▶ _Work instructions_: Begin at the top of the records and copy each line exactly. The line containing "fold (session_dataset s)." is the last one to include.

[Collected data]
Lemma edit_finishes edited_df idx row s :
  is_Some (debits_df s) →
  "Category" ∈ columns edited_df →
  "Details" ∈ columns edited_df →
  "Category" ∈ columns (session_dataset s) →
  idx < length (rows (session_dataset s)) →
  has_text_details row →
  (∃ c, row !! "Category" = Some (VStr c) ∧ c ∈ Dict.keys (categories s)) →
  ∃ s', apply_edit edited_df (idx, row) s = (s', None)
        ∧ is_Some (debits_df s')
        ∧ Dict.keys (categories s') = Dict.keys (categories s).
Proof.
  intros Hdeb Hc Hd Hcs Hidx [t Ht] (c & Hrc & Hkey).
  unfold apply_edit, Frame.row_get. rewrite !decide_True by done.
  fold (session_dataset s). unfold Frame.at_get, Frame.row_get.
  destruct (lookup_lt_is_Some_2 _ _ Hidx) as [r Hr]. rewrite Hr.
  rewrite decide_True by done. case_decide; [|eauto].
  rewrite Ht, Hrc. cbn. unfold add_keyword_to_category.
  destruct (Text.truthy _); [|eauto]. cbn.
  destruct (DictFacts.get_present c _ Hkey) as [kws ->]. cbn.
  case_bool_decide; [|eauto].
  eexists. split; [done|]. split; [done|]. cbn.
  apply DictFacts.keys_update.
Qed.

Lemma edits_finish edited_df l k s :
  is_Some (debits_df s) →
  "Category" ∈ columns edited_df →
  "Details" ∈ columns edited_df →
  "Category" ∈ columns (session_dataset s) →
  k + length l ≤ length (rows (session_dataset s)) →
  Forall (λ row : gmap string cell,
            has_text_details row
            ∧ ∃ c, row !! "Category" = Some (VStr c)
                   ∧ c ∈ Dict.keys (categories s)) l →
  ∃ s', apply_edits edited_df (zip (seq k (length l)) l) s = (s', None).
Proof.
  intros Hdeb Hc Hd. revert k s Hdeb.
  induction l as [|row l IH]; intros k s Hdeb Hcs Hlen Hrows; [by eexists|].
  apply Forall_cons in Hrows as [[Ht Hcat] Hrows]. cbn in Hlen.
  cbn [length seq zip zip_with]. rewrite apply_edits_cons.
  destruct (edit_finishes edited_df k row s) as (s1 & Hs1 & Hdeb1 & Hkeys);
    [done.. | lia | done | done |].
  pose proof (apply_edit_frame edited_df (k, row) s) as [Hcols Hrel].
  rewrite Hs1 in Hcols, Hrel |- *. cbn in Hcols, Hrel.
  apply (IH (S k) s1); [done | by rewrite Hcols | |].
  - rewrite <- (Forall2_length _ _ _ Hrel). lia.
  - eapply Forall_impl; [exact Hrows|]. intros r [Hr (c & Hrc & Hkey)].
    split; [done|]. exists c. by rewrite Hkeys.
Qed.
(** ** Detections and the clock *)

Lemma unixTimestamp_validate_later (now1 now2 : Z) (t : jsstring) :
  (now1 <= now2)%Z ->
  all_digits t = true -> t <> [] ->
  unixTimestamp_validate now1 t = Normal true ->
  unixTimestamp_validate now2 t = Normal true.
Proof.
  intros Hle Hd Hne.
  rewrite !(@unixTimestamp_validate_digits _ t Hd Hne).
  destruct (Nat.eqb (length t) 10).
  - intro H. injection H as H. apply andb_true_iff in H as [H1 H2].
    apply Z.ltb_lt in H2. f_equal. rewrite H1. cbn [andb]. apply Z.ltb_lt. lia.
  - destruct (Nat.eqb (length t) 13); [|intro H; discriminate H].
    intro H. injection H as H. apply andb_true_iff in H as [H1 H2].
    apply Z.ltb_lt in H2. f_equal. rewrite H1. cbn [andb]. apply Z.ltb_lt. lia.
Qed.

(** X6.  A detection is kept as the clock advances: when [detectFormat]
    returns a result at one clock reading it returns the same result at
    every later one.  (A text can only pass from no detection to
    unixTimestamp, never back.) *)
Theorem detectFormat_kept_as_clock_advances
  (now1 now2 : Z) (RegExp_new : jsstring -> jsstring -> completion unit)
  (s : jsstring) (r : DetectionResult) :
  (now1 <= now2)%Z ->
  detectFormat now1 RegExp_new s = Normal (Some r) ->
  detectFormat now2 RegExp_new s = Normal (Some r).
Proof.
  intros Hle H.
  destruct (test unixTimestamp_pattern (trim s)) eqn:E.
  - apply unixTimestamp_pattern_spec in E as [Hd Hl].
    assert (Hne : trim s <> []) by (intro E; rewrite E in Hl; simpl in Hl; lia).
    rewrite detectFormat_spec in H |- *.
    rewrite filter_passes_digits in H |- * by assumption.
    destruct (unixTimestamp_validate now1 (trim s)) as [[|]|] eqn:Ev;
      try discriminate H.
    rewrite (@unixTimestamp_validate_later now1 now2 (trim s) Hle Hd Hne Ev). exact H.
  - rewrite <- H. rewrite !detectFormat_spec. f_equal. f_equal. f_equal.
    rewrite (map_ext _ _ (result_of_clock now2 now1 RegExp_new)).
    f_equal. apply filter_ext. intro k. apply passes_clock.
    intros [Hd Hl]. assert (Hp : test unixTimestamp_pattern (trim s) = true)
      by (apply unixTimestamp_pattern_spec; split; [assumption | lia]).
    congruence.
Qed.

(** A timestamp of 2023, read in 2023 and in 2100. *)
Lemma detectFormat_kept_as_clock_advances_witness :
  (1700000000000 <= 4102444800000)%Z /\
  detectFormat 1700000000000 RegExp_new_plain (js "1700000000")
  = Normal (Some {| format := js "unixTimestamp"; tool := js "timestamp";
                    confidence := 85 # 100 |}) /\
  detectFormat 4102444800000 RegExp_new_plain (js "1700000000")
  = Normal (Some {| format := js "unixTimestamp"; tool := js "timestamp";
                    confidence := 85 # 100 |}).
Proof.
  split; [lia|]. split; [reflexivity|].
  apply (@detectFormat_kept_as_clock_advances 1700000000000 4102444800000
           RegExp_new_plain (js "1700000000")); [lia | reflexivity].
Defined.


(** ** The events the router delivers *)

(** X7.  The event that [processContent] hands to [onDetect] echoes the
    text as it was given and is otherwise one of six fixed records, the
    five detections with their display names and the unknown format: the
    look-ups of the display names never fall back to the raw key. *)
Theorem delivered_event_closed
  (now : Z) (RegExp_new : jsstring -> jsstring -> completion unit)
  (content : jsstring) :
  let event fmt tl conf display name :=
    {| p_content := content; p_format := fmt; p_tool := tl;
       p_confidence := conf; p_displayName := display;
       p_toolName := name |} in
  let ev := delivered_event now RegExp_new content in
  ev = event (js "jwt") (js "jwt") (95 # 100) (js "JWT Token") (js "JWT Decoder")
  \/ ev = event (js "json") (js "json") (9 # 10) (js "JSON") (js "JSON Formatter")
  \/ ev = event (js "unixTimestamp") (js "timestamp") (85 # 100)
                (js "Unix Timestamp") (js "Unix Time Converter")
  \/ ev = event (js "regex") (js "regex") (9 # 10)
                (js "Regular Expression") (js "Regex Tester")
  \/ ev = event (js "base64") (js "base64") (7 # 10)
                (js "Base64") (js "Base64 Encoder/Decoder")
  \/ ev = event (js "unknown") (js "json") 0%Q
                (js "Unknown Format") (js "JSON Formatter").
Proof.
  intros event ev. subst ev. unfold delivered_event.
  destruct (detectFormat_normal now RegExp_new content) as [[r|] H]; rewrite H.
  - apply detectFormat_some_passes in H as (k & -> & _).
    destruct k; unfold event;
      [left | right; left | do 4 right; left | do 2 right; left | do 3 right; left];
      reflexivity.
  - do 5 right. reflexivity.
Qed.
(** ** Where the rescale is defined *)

(** [int] arithmetic between the 8- and 16-bit types stays within [int]. *)
Lemma rescale_small_int dstT srcT z :
  is_float dstT || is_unsigned32 dstT || is_int32 dstT = false ->
  is_float srcT || is_unsigned32 srcT || is_int32 srcT = false ->
  in_range srcT z = true ->
  rescale dstT srcT (mkV srcT z) =
  Some (mkV dstT (wrap dstT (exact_rescale dstT srcT z))).
Proof.
  intros Hd Hs Hz. apply in_range_spec in Hz.
  assert (Hz16 : 0 <= z < 2 ^ 16) by (destruct srcT; try discriminate Hs; lia).
  assert (HM : 0 < rep (getMaxValue dstT) <= 0x3c00 /\
               wrap int32_t (rep (getMaxValue dstT)) = rep (getMaxValue dstT))
    by (destruct dstT; try discriminate Hd; vm_compute; repeat split; discriminate).
  assert (HS : 0 < rep (getMaxValue srcT) <= 0x3c00 /\
               wrap int32_t (rep (getMaxValue srcT)) = rep (getMaxValue srcT))
    by (destruct srcT; try discriminate Hs; vm_compute; repeat split; discriminate).
  destruct HM as [HM WM]. destruct HS as [HS WS].
  set (M := rep (getMaxValue dstT)) in *. set (S := rep (getMaxValue srcT)) in *.
  assert (E0 : in_range int32_t z = true) by (apply in_range_spec; lia).
  assert (E1 : in_range int32_t (z * M) = true) by (apply in_range_spec; nia).
  assert (Q : 0 <= Z.quot (z * M) S <= z * M).
  { rewrite Z.quot_div_nonneg by nia. split.
    - apply Z.div_pos; nia.
    - apply Z.div_le_upper_bound; nia. }
  assert (E2 : in_range int32_t (Z.quot (z * M) S) = true) by (apply in_range_spec; nia).
  assert (ES : (S =? 0) = false) by (apply Z.eqb_neq; lia).
  assert (Tm : ty (getMaxValue dstT) = dstT) by apply getMaxValue_ty.
  assert (Ts : ty (getMaxValue srcT) = srcT) by apply getMaxValue_ty.
  assert (A1 : arith_type srcT dstT = int32_t)
    by (destruct srcT; try discriminate Hs; destruct dstT; try discriminate Hd; reflexivity).
  assert (A2 : arith_type int32_t srcT = int32_t)
    by (destruct srcT; try discriminate Hs; reflexivity).
  assert (C1 : convert int32_t (mkV srcT z) = Some (mkV int32_t z)).
  { unfold convert. cbn [ty rep].
    destruct srcT; try discriminate Hs; cbv beta iota;
      rewrite (wrap_id int32_t z E0); reflexivity. }
  assert (C2 : convert int32_t (getMaxValue dstT) = Some (mkV int32_t M)).
  { unfold convert. rewrite Tm. fold M.
    destruct dstT; try discriminate Hd; cbv beta iota; rewrite WM; reflexivity. }
  assert (C3 : convert int32_t (getMaxValue srcT) = Some (mkV int32_t S)).
  { unfold convert. rewrite Ts. fold S.
    destruct srcT; try discriminate Hs; cbv beta iota; rewrite WS; reflexivity. }
  assert (C4 : convert int32_t (mkV int32_t (z * M)) = Some (mkV int32_t (z * M))).
  { unfold convert. cbn [ty rep]. rewrite wrap_id by exact E1. reflexivity. }
  unfold rescale, cmul. cbn [ty rep]. rewrite Tm, A1, C1, C2. cbn [bind rep].
  rewrite E1. cbn [bind]. unfold cdiv. cbn [ty rep]. rewrite Ts, A2, C4, C3.
  cbn [bind rep]. rewrite ES, E2. cbn [bind].
  unfold convert, exact_rescale. fold M. fold S. cbn [ty rep].
  rewrite Z.quot_div_nonneg by nia.
  destruct dstT; try discriminate Hd; reflexivity.
Qed.

Lemma rescale_defined_total dstT srcT v :
  rescale_defined dstT srcT = true -> ty v = srcT -> wf_value v ->
  exists w, rescale dstT srcT v = Some w.
Proof.
  destruct v as [tv z]. unfold wf_value. cbn [ty rep]. intros Hd -> Hwf.
  destruct (is_float dstT || is_unsigned32 dstT || is_int32 dstT) eqn:Ed;
    [|destruct (is_float srcT || is_unsigned32 srcT || is_int32 srcT) eqn:Es;
      [|eexists; exact (rescale_small_int dstT srcT z Ed Es Hwf)]].
  - destruct dstT; try discriminate Ed; destruct srcT; try discriminate Hd;
      unfold rescale, cmul, cdiv;
      cbn [getMaxValue ty rep arith_type is_float is_unsigned32 orb convert bind];
      try (eexists; reflexivity);
      match goal with
      | |- context [if ?c then None else _] =>
          let E := fresh "E" in
          destruct c eqn:E; [vm_compute in E; discriminate E|]
      end; cbn [bind convert ty rep]; eexists; reflexivity.
  - destruct dstT; try discriminate Ed; destruct srcT; try discriminate Es;
      try discriminate Hd;
      unfold rescale, cmul, cdiv;
      cbn [getMaxValue ty rep arith_type is_float is_unsigned32 orb convert bind];
      try (eexists; reflexivity);
      match goal with
      | |- context [if ?c then None else _] =>
          let E := fresh "E" in
          destruct c eqn:E; [vm_compute in E; discriminate E|]
      end; cbn [bind convert ty rep]; eexists; reflexivity.
Qed.

(** X8: the image kernel completes on every memory and every argument for
    the pairs of component types in [rescale_defined] (a float destination;
    a 32-bit unsigned type on either side of an integer pair; 8- and 16-bit
    types between themselves). For every other pair it has no defined result
    on a memory whose bytes are all 127: the [int] product overflows, or the
    float result does not fit the integer destination. *)
Theorem reshapeImage_defined_pairs dstT srcT :
  if rescale_defined dstT srcT
  then forall dest src sbpr dbpr dcc height swz m,
         exists m', reshapeImage dstT srcT dest src sbpr dbpr dcc height swz m = Some m'
  else reshapeImage dstT srcT 1000 0 (4 * sizeof dstT) (4 * sizeof dstT) 4 1 false all_127
       = None.
Proof.
  destruct (rescale_defined dstT srcT) eqn:E.
  - intros dest src sbpr dbpr dcc height swz m.
    apply reshapeImage_completes. intros m0 a.
    apply (rescale_defined_total dstT srcT (load srcT m0 a) E);
      [apply load_ty | apply load_wf].
  - destruct dstT, srcT; try discriminate E; vm_compute; reflexivity.
Qed.
(** ** The release edge *)

(** C1.  Over two consecutively processed hand frames, [placeBlock] is
    called by the second frame exactly when the first frame was pinching and
    the second is not; the call is made at the position snapped from the
    second frame, and on a mounted scene with that position free it appends
    the cube.  A frame without a hand resets the stored pinch state to
    false, so the hand frame that follows it calls [placeBlock] in no case. *)
Theorem release_edge_iff_pinch_then_open
    (st : AppState) (l1 l2 : HandLandmarks) (o1 o2 : list HandLandmarks)
    (t1 i1 t2 i2 : Landmark.t) :
  nth_error l1 4 = Some t1 -> nth_error l1 8 = Some i1 ->
  nth_error l2 4 = Some t2 -> nth_error l2 8 = Some i2 ->
  exists st1 log1 st2 log2,
    onResults (mkHandResults (Some (l1 :: o1))) st = Normal (st1, log1) /\
    onResults (mkHandResults (Some (l2 :: o2))) st1 = Normal (st2, log2) /\
    lastPinchStateRef st1 = isPinching t1 i1 /\
    ((exists q, In (PlaceBlock q) log2) <->
     (isPinching t1 i1 = true /\ isPinching t2 i2 = false)) /\
    (forall q, In (PlaceBlock q) log2 ->
       q = getSnappedWorldPosition (cameraRef st1) (midpointX t2 i2) (midpointY t2 i2) /\
       placedCubesRef st2 = placedCubesRef (placeBlock q st1) /\
       (sceneRef st1 <> None -> occupied q st1 = false ->
        placedCubesRef st2 = placedCubesRef st1 ++ [Group.mk q true] /\
        count st2 = (count st1 + 1)%nat)) /\
    (forall lost : HandResults, noHand lost = true ->
       exists st0 log0 st3 log3,
         onResults lost st1 = Normal (st0, log0) /\
         lastPinchStateRef st0 = false /\
         (forall q, ~ In (PlaceBlock q) log0) /\
         onResults (mkHandResults (Some (l2 :: o2))) st0 = Normal (st3, log3) /\
         (forall q, ~ In (PlaceBlock q) log3)).
Proof.
  intros H14 H18 H24 H28.
  pose proof (onResults_hand st l1 o1 t1 i1 H14 H18) as E1. cbv zeta in E1.
  match type of E1 with _ = Normal (?s, ?l) => set (st1 := s) in *; set (log1 := l) in * end.
  pose proof (onResults_hand st1 l2 o2 t2 i2 H24 H28) as E2. cbv zeta in E2.
  match type of E2 with _ = Normal (?s, ?l) => set (st2 := s) in *; set (log2 := l) in * end.
  assert (L1 : lastPinchStateRef st1 = isPinching t1 i1) by reflexivity.
  exists st1, log1, st2, log2.
  split; [exact E1 | ]. split; [exact E2 | ]. split; [exact L1 | ].
  split; [ | split].
  - unfold log2. rewrite L1. split.
    + intros (q & Hq). apply in_placeBlock_log in Hq. destruct Hq as [Hr _].
      apply andb_true_iff in Hr. destruct Hr as [Ha Hb].
      apply negb_true_iff in Hb. split; assumption.
    + intros [Ha Hb]. eexists. apply in_placeBlock_log.
      rewrite Ha, Hb. split; reflexivity.
  - intros q Hq. unfold log2 in Hq. apply in_placeBlock_log in Hq.
    destruct Hq as [Hr ->].
    set (p := getSnappedWorldPosition (cameraRef st1) (midpointX t2 i2) (midpointY t2 i2)) in *.
    apply andb_true_iff in Hr. destruct Hr as [Ha Hb].
    apply negb_true_iff in Hb.
    destruct (afterPreview_fields p (isPinching t2 i2) st1) as (As & _ & Ap & _ & Ab).
    assert (S2 : placedCubesRef st2 = placedCubesRef (placeBlock p st1) /\
                 blockCount st2 = blockCount (placeBlock p st1)).
    { unfold st2. rewrite Ha, Hb. cbn [andb negb set_lastPinchStateRef placedCubesRef blockCount].
      destruct (placeBlock_cases p (afterPreview p false st1))
        as [Ep | (Hs & Ho & Hp & Hbc & _)];
      destruct (placeBlock_cases p st1) as [Ep' | (Hs1 & Ho1 & Hp1 & Hbc1 & _)].
      - rewrite Ep, Ep'. rewrite Hb in Ap, Ab. split; assumption.
      - exfalso. rewrite Hb in As, Ap.
        destruct (sceneRef st1) as [scene | ] eqn:Hsc; [ | contradiction].
        unfold placeBlock in Ep. rewrite As in Ep. unfold occupied in Ho1.
        rewrite Ap, Ho1 in Ep.
        apply (f_equal blockCount) in Ep. cbn in Ep. lia.
      - exfalso. rewrite Hb in As, Ap. unfold occupied in Ho. rewrite Ap in Ho.
        rewrite As in Hs.
        destruct (sceneRef st1) as [scene | ] eqn:Hsc; [ | contradiction].
        unfold placeBlock in Ep'. rewrite Hsc, Ho in Ep'.
        apply (f_equal blockCount) in Ep'. cbn in Ep'. lia.
      - rewrite Hb in Ap, Ab. rewrite Hp, Hp1, Hbc, Hbc1, Ap, Ab. split; reflexivity. }
    split; [reflexivity | ]. split; [apply S2 | ].
    intros Hs Ho. destruct S2 as [S2 S3]. unfold count. rewrite S2, S3.
    destruct (sceneRef st1) as [scene | ] eqn:Hsc; [ | contradiction].
    rewrite (placeBlock_free p st1 scene Hsc Ho). split; reflexivity.
  - intros lost Hlost.
    pose proof (onResults_noHand st1 lost Hlost) as E0.
    match type of E0 with _ = Normal (?s, ?l) => set (st0 := s) in *; set (log0 := l) in * end.
    pose proof (onResults_hand st0 l2 o2 t2 i2 H24 H28) as E3. cbv zeta in E3.
    match type of E3 with _ = Normal (?s, ?l) => set (st3 := s) in *; set (log3 := l) in * end.
    exists st0, log0, st3, log3.
    split; [exact E0 | ]. split; [reflexivity | ]. split; [ | split; [exact E3 | ]].
    + intros q Hq. unfold log0 in Hq.
      destruct (previewCubeRef st1); cbn in Hq.
      * destruct Hq as [Hq | []]. discriminate.
      * exact Hq.
    + intros q Hq. unfold log3 in Hq. apply in_placeBlock_log in Hq.
      destruct Hq as [Hr _]. cbn in Hr. discriminate.
Qed.
(** * Audio-video merge worker (src/app.py): a shallow embedding

    The Flask handler [process_variant] of src/app.py and the helpers it
    calls are embedded as programs over the operating-system calls they
    make.  A program is a finite tree of calls ([prog]); running it against
    an arbitrary environment ([handler]) yields the HTTP response together
    with the ordered trace of calls and of the answers they received.
    Python exceptions are [Raised] results, [try]/[except] is [try_except].
    Calls to [logger] have no influence on control flow and are left out. *)

From Stdlib Require Import String Ascii List ZArith NArith QArith Bool Lia.
From Stdlib Require Import DecimalString.
Import ListNotations.

Set Implicit Arguments.
Set Warnings "-register-all".
Local Open Scope list_scope.
Local Open Scope string_scope.

(* ================================================================== *)
(** ** Python values                                                    *)
(* ================================================================== *)

Module Py.

(** The value of [request.json]: [None] is [JNull], a [dict] is the
    association list of its items (the first binding of a key is the one
    the dict holds).  JSON numbers are kept to the integers; a float
    takes the same branches as an integer everywhere in the handler. *)
Inductive value : Type :=
| JNull
| JBool (b : bool)
| JNum (n : Z)
| JStr (s : string)
| JArr (items : list value)
| JObj (items : list (string * value)).

(** An exception: its class and what [str(e)] gives. *)
Record exn : Type := Exn { exn_class : string; exn_str : string }.

Inductive result (A : Type) : Type :=
| Ok (a : A)
| Raised (e : exn).
Arguments Ok {A} a.
Arguments Raised {A} e.

Definition TypeError (msg : string) : exn := Exn "TypeError" msg.
Definition KeyError (key : string) : exn := Exn "KeyError" ("'" ++ key ++ "'").

(** [needle in haystack] on two [str]: substring test. *)
Fixpoint is_substring (needle hay : string) : bool :=
  prefix needle hay ||
  match hay with
  | EmptyString => false
  | String _ rest => is_substring needle rest
  end.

▶ _Response to this task_:
Lemma edit_finishes edited_df idx row s :
  is_Some (debits_df s) →
  "Category" ∈ columns edited_df →
  "Details" ∈ columns edited_df →
  "Category" ∈ columns (session_dataset s) →
  idx < length (rows (session_dataset s)) →
  has_text_details row →
  (∃ c, row !! "Category" = Some (VStr c) ∧ c ∈ Dict.keys (categories s)) →
  ∃ s', apply_edit edited_df (idx, row) s = (s', None)
        ∧ is_Some (debits_df s')
        ∧ Dict.keys (categories s') = Dict.keys (categories s).
Proof.
  intros Hdeb Hc Hd Hcs Hidx [t Ht] (c & Hrc & Hkey).
  unfold apply_edit, Frame.row_get. rewrite !decide_True by done.
  fold (session_dataset s). unfold Frame.at_get, Frame.row_get.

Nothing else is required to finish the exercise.